Al laboratorio de Física del Seminario de Astorga y cuando yo era un niño, el profesor de Física del Seminario, don Santiago Matilla, me llevó un día, y otro, al Hospital de Orbigo, para oír crecer a las raíces. Era un tiempo en el que se estudiaba en las Preceptorías de la Diócesis las reglas de las declinaciones latinas en una gramática redactada en verso. Como se sabe, el Latín es la raíz del castellano. De ahí procede mi inicial vocación por la poesía. Recuerdo que contemplé embobado dicha máquina que la componían dos grandes discos metálicos que giraban en dirección contraria el uno del otro y de la que saltaban chispas. De esa máquina, al teléfono móvil se ha recorrido, en breve tiempo, un largo trecho, y traigo a cuento esta insignificante anécdota porque quiero dejar constancia de mi primer encuentro con la ciencia física. Ello me sirve de introducción para referirme a un investigador zamorano, natural de Gema, Quintín Aldea, hombre de ciencia, varón de Cristo y científico ejemplar.

Quintín Aldea es un maestro de Historiografía como lo fuera Fernández Duro. Para él la Historiografía es un instrumento cultural que ayuda a interpretar la historia en su complejidad geográfica no sólo en las grandes ciudades sino también en los pueblos pequeños. Familias rurales son, no pocas veces, custodios de la memoria histórica; las que enlazan lo que se va con lo que viene, porque ni el que nace comienza de cero ni se muere del todo. La cultura es un sedimento de vivencias colectivas en el pasado. El mero hecho de que inauguremos un museo, para que sea algo vivo y no un panteón más o menos ilustre, o se celebre una conferencia, o se inaugure una exposición, de nada servirán si el espíritu que lo animó no se consolida y continúa, si no nos contentamos con las primeras piedras y sólo ponemos el énfasis en las últimas. Para ocupar el puesto que por nuestra tradición nos corresponde hemos de tener el coraje humilde de proseguir en el trabajo cotidiano.
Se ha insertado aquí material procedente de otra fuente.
(** A pool with the dial options that its factory has. *)
Inductive base_or_adaptive : Type := Plain (p : Pool.connPool) | Adaptive (ap : AdaptivePool.AdaptivePool).
Record target_pool (R : Type) : Type := mkPool { the_pool : base_or_adaptive; factory_options : list (dial_option R) }.
Arguments mkPool {R} _ _.
Arguments the_pool {R} t.
Arguments factory_options {R} t.

Record Client (R : Type) : Type := mkClient {
  conf : config R; pools : gmap string (target_pool R); circuitBreakers : gmap string CircuitBreaker.CircuitBreaker }.
Arguments mkClient {R} _ _ _.
Arguments conf {R} c.
Arguments pools {R} c.
Arguments circuitBreakers {R} c.

Section Options.
Context {R : Type}.

Definition ClientInsecure (c : config R) : config R :=
  let '(mkConfig ins rg ti ba tl rt ka ms iw ic pc ep ac ea pn bc eb co al) := c in mkConfig true rg ti ba tl rt ka ms iw ic pc ep ac ea pn bc eb co al.
Definition ClientWithTLS (creds : string) (c : config R) : config R :=
  let '(mkConfig ins rg ti ba tl rt ka ms iw ic pc ep ac ea pn bc eb co al) := c in mkConfig ins rg ti ba (Some creds) rt ka ms iw ic pc ep ac ea pn bc eb co al.
Definition ClientWithPickerBuilder (name : string) (c : config R) : config R :=
  let '(mkConfig ins rg ti ba tl rt ka ms iw ic pc ep ac ea pn bc eb co al) := c in mkConfig ins rg ti (Some name) tl rt ka ms iw ic pc ep ac ea pn bc eb co al.
Definition ClientWithResolver (r : R) (t : Z) (c : config R) : config R :=
  let '(mkConfig ins rg ti ba tl rt ka ms iw ic pc ep ac ea pn bc eb co al) := c in mkConfig ins (Some r) t ba tl rt ka ms iw ic pc ep ac ea pn bc eb co al.
Definition ClientWithRetry (r : RetryConfig) (c : config R) : config R :=
  let '(mkConfig ins rg ti ba tl rt ka ms iw ic pc ep ac ea pn bc eb co al) := c in mkConfig ins rg ti ba tl r ka ms iw ic pc ep ac ea pn bc eb co al.
Definition ClientWithKeepalive (k : ClientParameters) (c : config R) : config R :=
  let '(mkConfig ins rg ti ba tl rt ka ms iw ic pc ep ac ea pn bc eb co al) := c in mkConfig ins rg ti ba tl rt k ms iw ic pc ep ac ea pn bc eb co al.
Definition ClientWithStreamConfig (maxStreams windowSize connWindowSize : Z) (c : config R) : config R :=
  let '(mkConfig ins rg ti ba tl rt ka ms iw ic pc ep ac ea pn bc eb co al) := c in
  mkConfig ins rg ti ba tl rt ka maxStreams windowSize connWindowSize pc ep ac ea pn bc eb co al.
Definition ClientWithConnectionPool (p : Pool.Options) (c : config R) : config R :=
  let '(mkConfig ins rg ti ba tl rt ka ms iw ic pc ep ac ea pn bc eb co al) := c in mkConfig ins rg ti ba tl rt ka ms iw ic p true ac false pn bc eb co al.
Definition ClientWithAdaptiveConnectionPool (a : AdaptivePool.AdaptiveOptions) (c : config R) : config R :=
  let '(mkConfig ins rg ti ba tl rt ka ms iw ic pc ep ac ea pn bc eb co al) := c in mkConfig ins rg ti ba tl rt ka ms iw ic pc true a true pn bc eb co al.
Definition ClientWithPreconnect (count : Z) (c : config R) : config R :=
  let '(mkConfig ins rg ti ba tl rt ka ms iw ic pc ep ac ea pn bc eb co al) := c in mkConfig ins rg ti ba tl rt ka ms iw ic pc ep ac ea count bc eb co al.
Definition ClientWithCircuitBreaker (b : CircuitBreaker.Options) (c : config R) : config R :=
  let '(mkConfig ins rg ti ba tl rt ka ms iw ic pc ep ac ea pn bc eb co al) := c in mkConfig ins rg ti ba tl rt ka ms iw ic pc ep ac ea pn b true co al.
Definition ClientWithCompression (algorithm : string) (c : config R) : config R :=
  let '(mkConfig ins rg ti ba tl rt ka ms iw ic pc ep ac ea pn bc eb co al) := c in mkConfig ins rg ti ba tl rt ka ms iw ic pc ep ac ea pn bc eb true algorithm.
Fernández Duro constituye una meritoria contribución a fijar la memoria histórica de Zamora y Quintín Aldea ha añadido a esa memoria nuevos capítulos. Sus aportaciones las evidencian los congresos que por el Instituto de Estudios Zamoranos se han realizado, con la colaboración de insignes personalidades universitarias, bajo su presidencia, y es un valor indudable del activo cultural de Zamora que compende una amplia gama de vocaciones, muchas de ellas anónimas, que escriben y no logran publicar.

En ese activo quiero incluir, a título de ejemplo, los valores literarios de la poesía de Claudio Rodríguez, de Hilario Tundidor o de Sardá; las novelas de Pedro Alvarez o de Segismundo Luengo; los encomiables trabajos de investigación de Anabel Almendral; tantos pintores y articulistas magníficos como hay en la ciudad, la imaginación creativa de Raúl Cirac en su Galería de Arte.

Y creo justo hacer mención de los viejos redactores de "El Correo de Zamora", que fueron incansables llaneros solitarios por las calles de la ciudad y solos ante la estrechez de lo rutinario, promovieron el conocimiento y la interrelación de los zamoranos.

De todos ellos, de ese activo, todos nos debemos sentir orgullosos. Gracias a todos ellos, los que fueron y los que son, Zamora vale más. Creo que no sólo de pan vive el hombre, aunque, hoy más que nunca, añore el pan.